In the data below, find the line that contains "app_nth2 by exact H." and the line that contains "- destruct (nth_error (sv_requests". Copy both, plus every line between them, exactly.
─── Provided data ───
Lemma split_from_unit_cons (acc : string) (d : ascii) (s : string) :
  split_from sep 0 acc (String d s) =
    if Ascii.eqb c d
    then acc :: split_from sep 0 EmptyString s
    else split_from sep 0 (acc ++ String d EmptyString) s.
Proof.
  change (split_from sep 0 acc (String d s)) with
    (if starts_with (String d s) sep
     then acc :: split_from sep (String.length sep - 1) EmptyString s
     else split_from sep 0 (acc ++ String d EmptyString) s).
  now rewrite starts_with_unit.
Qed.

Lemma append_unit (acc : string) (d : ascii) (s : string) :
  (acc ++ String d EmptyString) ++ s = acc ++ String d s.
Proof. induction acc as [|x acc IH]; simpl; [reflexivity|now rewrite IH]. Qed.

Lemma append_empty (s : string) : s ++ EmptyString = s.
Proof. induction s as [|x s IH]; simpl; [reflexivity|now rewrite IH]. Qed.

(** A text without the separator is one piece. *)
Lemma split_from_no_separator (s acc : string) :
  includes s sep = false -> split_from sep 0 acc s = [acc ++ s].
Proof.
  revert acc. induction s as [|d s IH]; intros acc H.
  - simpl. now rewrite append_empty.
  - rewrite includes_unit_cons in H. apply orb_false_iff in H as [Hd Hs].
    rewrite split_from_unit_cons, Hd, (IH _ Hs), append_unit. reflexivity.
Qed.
───
─── Provided data ───
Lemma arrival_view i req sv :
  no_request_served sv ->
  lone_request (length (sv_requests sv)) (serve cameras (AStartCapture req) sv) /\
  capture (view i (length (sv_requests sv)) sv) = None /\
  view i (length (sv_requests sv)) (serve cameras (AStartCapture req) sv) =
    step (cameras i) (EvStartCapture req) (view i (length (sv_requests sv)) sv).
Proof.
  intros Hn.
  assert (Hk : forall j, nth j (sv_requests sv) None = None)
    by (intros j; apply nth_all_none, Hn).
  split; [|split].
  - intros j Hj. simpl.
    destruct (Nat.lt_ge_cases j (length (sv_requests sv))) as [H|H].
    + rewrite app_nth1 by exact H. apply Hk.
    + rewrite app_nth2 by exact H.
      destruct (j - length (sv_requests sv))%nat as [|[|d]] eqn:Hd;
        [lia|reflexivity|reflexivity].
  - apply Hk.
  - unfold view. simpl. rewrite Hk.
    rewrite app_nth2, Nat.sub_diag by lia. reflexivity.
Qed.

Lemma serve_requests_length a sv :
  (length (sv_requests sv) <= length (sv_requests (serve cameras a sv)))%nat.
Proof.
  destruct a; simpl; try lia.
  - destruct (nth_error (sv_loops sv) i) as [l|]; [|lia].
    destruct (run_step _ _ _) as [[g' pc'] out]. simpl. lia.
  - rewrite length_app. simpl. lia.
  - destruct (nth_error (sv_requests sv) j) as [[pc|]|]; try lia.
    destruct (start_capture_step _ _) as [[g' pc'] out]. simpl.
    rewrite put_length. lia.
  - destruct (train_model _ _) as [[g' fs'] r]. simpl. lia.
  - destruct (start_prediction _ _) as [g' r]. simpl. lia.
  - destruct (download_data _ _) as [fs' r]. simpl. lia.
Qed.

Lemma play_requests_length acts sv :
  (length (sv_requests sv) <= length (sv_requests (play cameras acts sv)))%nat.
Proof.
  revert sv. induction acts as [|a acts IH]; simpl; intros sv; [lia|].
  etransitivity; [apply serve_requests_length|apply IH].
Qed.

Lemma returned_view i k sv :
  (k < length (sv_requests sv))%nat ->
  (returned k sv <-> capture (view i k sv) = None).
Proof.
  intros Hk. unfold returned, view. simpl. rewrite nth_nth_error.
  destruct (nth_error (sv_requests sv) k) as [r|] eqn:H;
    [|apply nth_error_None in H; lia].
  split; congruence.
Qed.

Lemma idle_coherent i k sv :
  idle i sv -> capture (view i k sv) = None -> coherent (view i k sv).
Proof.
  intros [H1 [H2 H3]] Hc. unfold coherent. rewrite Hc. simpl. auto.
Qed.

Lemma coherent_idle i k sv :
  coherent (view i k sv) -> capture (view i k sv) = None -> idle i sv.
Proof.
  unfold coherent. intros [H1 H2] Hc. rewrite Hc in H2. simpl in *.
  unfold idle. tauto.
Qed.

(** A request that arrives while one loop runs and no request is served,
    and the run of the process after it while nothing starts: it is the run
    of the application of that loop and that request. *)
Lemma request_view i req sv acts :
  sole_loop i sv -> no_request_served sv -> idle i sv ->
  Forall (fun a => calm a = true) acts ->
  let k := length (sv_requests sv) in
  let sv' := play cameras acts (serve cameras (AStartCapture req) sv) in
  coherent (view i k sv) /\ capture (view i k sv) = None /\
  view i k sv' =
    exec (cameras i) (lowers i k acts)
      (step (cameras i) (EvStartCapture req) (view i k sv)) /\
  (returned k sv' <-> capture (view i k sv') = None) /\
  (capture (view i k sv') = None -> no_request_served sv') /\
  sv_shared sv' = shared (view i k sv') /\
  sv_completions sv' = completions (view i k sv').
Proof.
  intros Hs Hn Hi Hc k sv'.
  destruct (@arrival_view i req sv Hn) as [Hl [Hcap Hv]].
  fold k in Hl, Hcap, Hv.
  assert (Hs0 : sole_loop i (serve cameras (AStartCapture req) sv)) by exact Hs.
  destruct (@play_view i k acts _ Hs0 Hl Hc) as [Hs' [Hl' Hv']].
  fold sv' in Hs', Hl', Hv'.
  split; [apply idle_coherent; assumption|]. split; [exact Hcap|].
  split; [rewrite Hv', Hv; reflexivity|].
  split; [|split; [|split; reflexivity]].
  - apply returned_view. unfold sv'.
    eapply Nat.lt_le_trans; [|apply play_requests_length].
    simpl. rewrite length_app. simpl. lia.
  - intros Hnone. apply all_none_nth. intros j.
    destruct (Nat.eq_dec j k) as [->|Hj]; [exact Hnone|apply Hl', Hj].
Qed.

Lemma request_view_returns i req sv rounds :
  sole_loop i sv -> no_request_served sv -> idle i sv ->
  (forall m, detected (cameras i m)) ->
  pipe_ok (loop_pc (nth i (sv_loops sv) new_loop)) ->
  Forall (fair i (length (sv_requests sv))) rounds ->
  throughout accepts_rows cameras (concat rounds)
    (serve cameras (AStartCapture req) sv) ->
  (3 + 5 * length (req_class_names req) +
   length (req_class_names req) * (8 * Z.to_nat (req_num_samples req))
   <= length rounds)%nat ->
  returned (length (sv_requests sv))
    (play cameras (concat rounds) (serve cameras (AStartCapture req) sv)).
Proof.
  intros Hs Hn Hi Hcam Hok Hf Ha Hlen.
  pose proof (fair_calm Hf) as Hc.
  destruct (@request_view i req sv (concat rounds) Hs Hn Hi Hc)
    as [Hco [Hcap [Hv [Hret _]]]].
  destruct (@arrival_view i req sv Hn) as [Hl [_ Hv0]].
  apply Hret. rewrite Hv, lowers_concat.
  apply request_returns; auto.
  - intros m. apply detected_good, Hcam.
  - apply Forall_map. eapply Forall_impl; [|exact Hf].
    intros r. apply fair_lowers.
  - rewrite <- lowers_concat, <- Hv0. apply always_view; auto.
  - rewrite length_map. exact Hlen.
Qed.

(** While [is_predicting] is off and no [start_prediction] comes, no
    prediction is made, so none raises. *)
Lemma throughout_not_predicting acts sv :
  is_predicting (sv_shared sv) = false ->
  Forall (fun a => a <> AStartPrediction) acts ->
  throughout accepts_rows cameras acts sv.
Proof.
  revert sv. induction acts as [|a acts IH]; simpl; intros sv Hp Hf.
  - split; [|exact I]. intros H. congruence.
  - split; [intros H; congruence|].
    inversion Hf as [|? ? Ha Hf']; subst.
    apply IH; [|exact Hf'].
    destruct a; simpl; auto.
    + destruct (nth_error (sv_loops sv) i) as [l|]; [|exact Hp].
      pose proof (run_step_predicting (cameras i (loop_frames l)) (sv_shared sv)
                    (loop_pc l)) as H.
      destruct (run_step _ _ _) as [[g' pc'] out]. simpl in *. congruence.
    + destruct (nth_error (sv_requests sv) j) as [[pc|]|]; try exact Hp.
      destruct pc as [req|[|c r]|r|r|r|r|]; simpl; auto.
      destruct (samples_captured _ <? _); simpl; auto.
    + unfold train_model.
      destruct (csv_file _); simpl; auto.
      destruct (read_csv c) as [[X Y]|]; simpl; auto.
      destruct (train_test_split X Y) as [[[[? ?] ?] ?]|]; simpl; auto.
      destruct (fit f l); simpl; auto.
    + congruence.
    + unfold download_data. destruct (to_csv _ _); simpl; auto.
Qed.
───
-- Result below --
    + rewrite app_nth2 by exact H.
      destruct (j - length (sv_requests sv))%nat as [|[|d]] eqn:Hd;
        [lia|reflexivity|reflexivity].
  - apply Hk.
  - unfold view. simpl. rewrite Hk.
    rewrite app_nth2, Nat.sub_diag by lia. reflexivity.
Qed.

Lemma serve_requests_length a sv :
  (length (sv_requests sv) <= length (sv_requests (serve cameras a sv)))%nat.
Proof.
  destruct a; simpl; try lia.
  - destruct (nth_error (sv_loops sv) i) as [l|]; [|lia].
    destruct (run_step _ _ _) as [[g' pc'] out]. simpl. lia.
  - rewrite length_app. simpl. lia.
  - destruct (nth_error (sv_requests sv) j) as [[pc|]|]; try lia.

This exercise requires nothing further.